Armistice de Villa Giusti

L’armistice de Villa Giusti est signé au cours de la Première Guerre mondiale en Italie, à la villa Giusti, située à Mandria, près de Padoue, le 3 novembre 1918 à 15 heures, avec effet le 4 novembre à 15 heures. Comme tout armistice, il met seulement fin aux combats, mais pas à l’état de guerre, qui ne cesse qu'avec les traités de Saint-Germain-en-Laye (10 septembre 1919) entre la République autrichienne et la Triple-Entente et de Trianon (4 juin 1920) avec la République hongroise.

L'armistice a été signé autour de cette table.

Contexte

Épuisement austro-hongrois

L’année 1918 est marquée par l’épuisement de l'armée austro-hongroise, qui a de plus en plus de mal à tenir le front italien et recule sur le front balkanique face aux forces serbes et françaises[1]. En effet, les troupes austro-hongroises souffrent de sous-alimentation chronique, ne sont pas relevées régulièrement et ne sont pas suffisamment ravitaillées en armes et en munitions[2].

Les pénuries alimentaires touchant les civils incitent les autorités de chaque région de l’Autriche-Hongrie à conserver sous leur autorité les stocks de nourriture disponibles, ce qui, en plus d’affaiblir l’armée, accélère la décomposition politique en constituant des régions économiquement autonomes de facto[3]. En Vénétie, depuis l’échec sur le Piave en , offensive lancée pour des raisons politiques[1], les unités austro-hongroises ne sont plus en mesure de résister à une offensive alliée de grande ampleur.

Effondrement des fronts austro-hongrois

Depuis le 14 septembre 1918, une offensive de rupture alliée dans les Balkans perce le front d'Orient, essentiellement tenu par les Bulgares, dont le gouvernement se voit alors obligé de demander l’armistice, signé à Thessalonique le 29 septembre 1918. Conformément aux clauses de cet accord, les troupes bulgares se retirent à l’intérieur des frontières bulgares de 1913. Le front des puissances centrales en Macédoine ainsi que la participation ottomane au conflit[4] sont ainsi compromis. Dans l’urgence, une ligne de défense est mise en place en Serbie centrale à partir du mi-octobre, mais l’armée austro-allemande, qui la tient, se montre incapable d’arrêter la remontée des unités franco-serbes vers Belgrade[5].

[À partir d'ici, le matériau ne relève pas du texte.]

(* ===== verification/RaxInsert.v ===== *)
(** * Lookup and insertion in radix trees *)

From stdpp Require Import base list gmap numbers option tactics sorting.
From S2P Require Import Prelude Order Rax RaxSpec.

(** ** The children of a node *)

Lemma index_of_spec c data : match index_of c data with Some j => data !! j = Some c | None => c ∉ data end.
Proof.
  induction data as [|x data IH]; cbn [index_of]; [by apply not_elem_of_nil|]. destruct (Z.eqb_spec x c) as [->|Hne]; [done|]. destruct (index_of c data); cbn; [done|]. rewrite not_elem_of_cons. split; [congruence|done].
Qed.

Lemma sorted_last (data : list Z) x y : StronglySorted Z.lt data -> data !! pred (length data) = Some x -> y ∈ data -> y <= x.
Proof.
  intros Hs Hx Hy. apply list_elem_of_lookup in Hy as [i Hi]. destruct (decide (i = pred (length data))) as [->|Hne]; [simplify_eq; lia|]. pose proof (lookup_lt_Some _ _ _ Hi). pose proof (sorted_lt_lookup _ i (pred (length data)) _ _ Hs ltac:(lia) Hi Hx). lia.
Qed.

Lemma find_child_spec data c : StronglySorted Z.lt data -> match find_child data c with Some j => data !! j = Some c | None => c ∉ data end.
Proof.
  intros Hs. unfold find_child. destruct (data !! pred (length data)) as [x|] eqn:Hx; cbn [mbind option_bind].
  - destruct (Z.eqb_spec x c) as [->|Hne]; [done|]. destruct (Z.gtb_spec c x); [|apply index_of_spec]. intros Hc. pose proof (sorted_last _ _ _ Hs Hx Hc). lia.
  - apply lookup_ge_None in Hx. destruct data; [by apply not_elem_of_nil|cbn in Hx; lia].
Qed.

Lemma first_larger_spec data c : StronglySorted Z.lt data -> c ∉ data -> StronglySorted Z.lt (insert_at (first_larger data c) c data).
Proof.
  unfold insert_at. induction data as [|x data IH]; intros Hs Hc; cbn [first_larger take drop app]; [repeat constructor|]. apply not_elem_of_cons in Hc as [Hne Hc]. apply StronglySorted_cons in Hs as [Hx Hs]. destruct (Z.gtb_spec x c).
  - cbn [take drop app]. constructor; [by constructor|]. constructor; [done|]. eapply list.Forall_impl; [exact Hx|]. cbn. lia.
  - cbn [take drop app]. constructor; [by apply IH|]. apply list.Forall_app. rewrite list.Forall_cons. assert (Hall : Forall (Z.lt x) (take (first_larger data c) data ++ drop (first_larger data c) data)) by (by rewrite take_drop). apply list.Forall_app in Hall as [H1 H2]. split_and!; [done|lia|done].
Qed.

Lemma first_larger_le data c : (first_larger data c <= length data)%nat.
Proof. induction data as [|x data IH]; cbn; [done|]. destruct (_ >? _); lia. Qed.

Lemma first_larger_end data c x : StronglySorted Z.lt data -> data !! pred (length data) = Some x -> x < c -> first_larger data c = length data.
Proof.
  intros Hs Hx Hc. assert (Hall : Forall (fun y => y < c) data) by (apply list.Forall_forall; intros y Hy; pose proof (sorted_last _ _ _ Hs Hx Hy); lia). clear - Hall. induction Hall as [|y data Hy _ IH]; [done|]. cbn. destruct (Z.gtb_spec y c); [lia|]. by rewrite IH.
Qed.

Lemma child_pos_eq data c : StronglySorted Z.lt data -> child_pos data c = first_larger data c.
Proof. intros Hs. unfold child_pos. destruct (data !! pred (length data)) as [x|] eqn:Hx; [|done]. destruct (Z.gtb_spec c x); [|done]. symmetry. by eapply first_larger_end. Qed.

Lemma insert_at_length {A} pos (x : A) l : (pos <= length l)%nat -> length (insert_at pos x l) = S (length l).
Proof. intros H. unfold insert_at. rewrite length_app. cbn. rewrite length_take, length_drop. lia. Qed.

Lemma fmap_insert_at {A B} (f : A -> B) pos x l : f <$> insert_at pos x l = insert_at pos (f x) (f <$> l).
Proof. unfold insert_at. rewrite fmap_app, fmap_cons, fmap_take, fmap_drop. done. Qed.

Lemma Forall_insert_at {A} (P : A -> Prop) pos x l : Forall P l -> P x -> Forall P (insert_at pos x l).
Proof. intros H Hx. unfold insert_at. apply list.Forall_app. split; [by apply Forall_take|]. constructor; [done|by apply Forall_drop]. Qed.

Lemma edges_contents_app ls1 ls2 s1 s2 : length ls1 = length s1 -> edges_contents (ls1 ++ ls2) (s1 ++ s2) = edges_contents ls1 s1 ++ edges_contents ls2 s2.
Proof. revert ls1. induction s1 as [|s s1 IH]; intros [|l ls1] H; try done. cbn [edges_contents app]. rewrite IH by (cbn in H; lia). by rewrite (assoc_L (++)). Qed.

Parallèlement, à partir du 24 octobre, une offensive italienne balaie les lignes austro-hongroises en Italie alors que les unités hongroises sont retirées du front italien, pour être déployées dans les Balkans, et que l’Autriche-Hongrie entre dans la phase finale de sa dislocation[6],[7]. Après trois jours de résistance austro-hongroise, les unités alliées engagées en Italie établissent des têtes de pont sur la rive droite du Piave en exploitant la percée en profondeur du dispositif austro-hongrois en Italie[8].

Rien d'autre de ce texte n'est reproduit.